BRUSSELS—Google has received a record fine from Belgium's data protection authority (APD) of €600,000 ($683,000) for not complying with European rules on a person's "right to be forgotten" online.
The €600,000 penalty is the largest ever imposed by APD, it said on Tuesday, and more than 10 times bigger than the authority's previous record penalty.
Google failed to remove links from its search results to articles which APD said were "obsolete" and damaging to the reputation of a person with a public profile in Belgium.
The news articles, which appeared in results linked to the person's name, related to unfounded complaints of harassment. Google was "negligent" in deciding not to remove the links, given that the company had evidence that the facts were irrelevant and out of date, APD said.
Google said it intends to appeal the decision in court, and had worked hard to "strike a sensible, principled balance between people's rights of access to information and privacy."
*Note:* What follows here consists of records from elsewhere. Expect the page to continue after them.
(** X23: [GET /test] lists at most ten collections: the first ten names the
    driver lists, and none when there is no store or the listing fails. *)
Theorem test_database_collections (environ : gmap string string)
    (list_collection_names : Database → listing) (db : option Database) :
  let answer := test_database environ list_collection_names db in
  let listed :=
    match db with
    | Some d =>
        match list_collection_names d with
        | Listed names => take 10 names
        | Listing_raises _ => []
        end
    | None => []
    end in
  field_of answer "collections" = Some (VList (VStr <$> listed))
  ∧ (length listed ≤ 10)%nat.
Proof.
  unfold test_database. destruct db as [d|]; [|split; [done|cbn; lia]].
  unfold try_except_as, mbind, Step_bind, set_item.
  destruct (list_collection_names d) as [names|message].
  - split; [done|]. rewrite length_take. lia.
  - split; [done|cbn; lia].
Qed.

(** X24: what [GET /test] says of the store: without a store it is "not
    initialized" and the two environment variables are not reported, set or
    not; with a store they are reported as set when set and not empty, and
    a failing listing is reported with at most 50 characters of its
    message. *)
Theorem test_database_reports (environ : gmap string string)
    (list_collection_names : Database → listing) (db : option Database) :
  let answer := test_database environ list_collection_names db in
  let reported k :=
    VStr (if getenv_truthy environ k then "✅ Set" else "❌ Not Set") in
  match db with
  | None =>
      field_of answer "database" = Some (VStr "❌ Database not initialized")
      ∧ field_of answer "database_url" = Some VNone
      ∧ field_of answer "database_name" = Some VNone
  | Some d =>
      field_of answer "database_url" = Some (reported "DATABASE_URL")
      ∧ field_of answer "database_name" = Some (reported "DATABASE_NAME")
      ∧ match list_collection_names d with
        | Listed _ => field_of answer "database" = Some (VStr "✅ Connected & Working")
        | Listing_raises message =>
            ∃ shown,
              field_of answer "database" = Some (VStr ("⚠️  Connected but Error: " ++ shown))
              ∧ (String.length shown ≤ 50)%nat
              ∧ String.prefix shown message = true
              ∧ ((String.length message ≤ 50)%nat → shown = message)
        end
  end.
Proof.
  unfold test_database. destruct db as [d|]; [|done].
  unfold try_except_as, mbind, Step_bind, set_item.
  destruct (list_collection_names d) as [names|message]; [done|].
  split; [done|]. split; [done|].
  exists (first_50 message). split; [done|]. split; [apply first_50_length|].
  split; [|apply first_50_short].
  unfold first_50. generalize 50%nat. intros n. revert message.
  induction n as [|n IH]; intros [|c s]; cbn; try done.
  destruct (ascii_dec c c); [apply IH|done].
Qed.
"We didn't believe this case met the European Court of Justice's criteria for delisting published journalism from search—we thought it was in the public's interest that this reporting remain searchable," a Google spokesperson said.
The EU's top court enshrined the "right to be forgotten" principle in 2014 when it ruled that people could ask search engines like Google to remove inadequate or irrelevant information from web results appearing under searches for their names.
APD also ordered Google to stop referencing the pages inside Europe, and provide clearer information on which entities are responsible for handling "right to be forgotten" requests.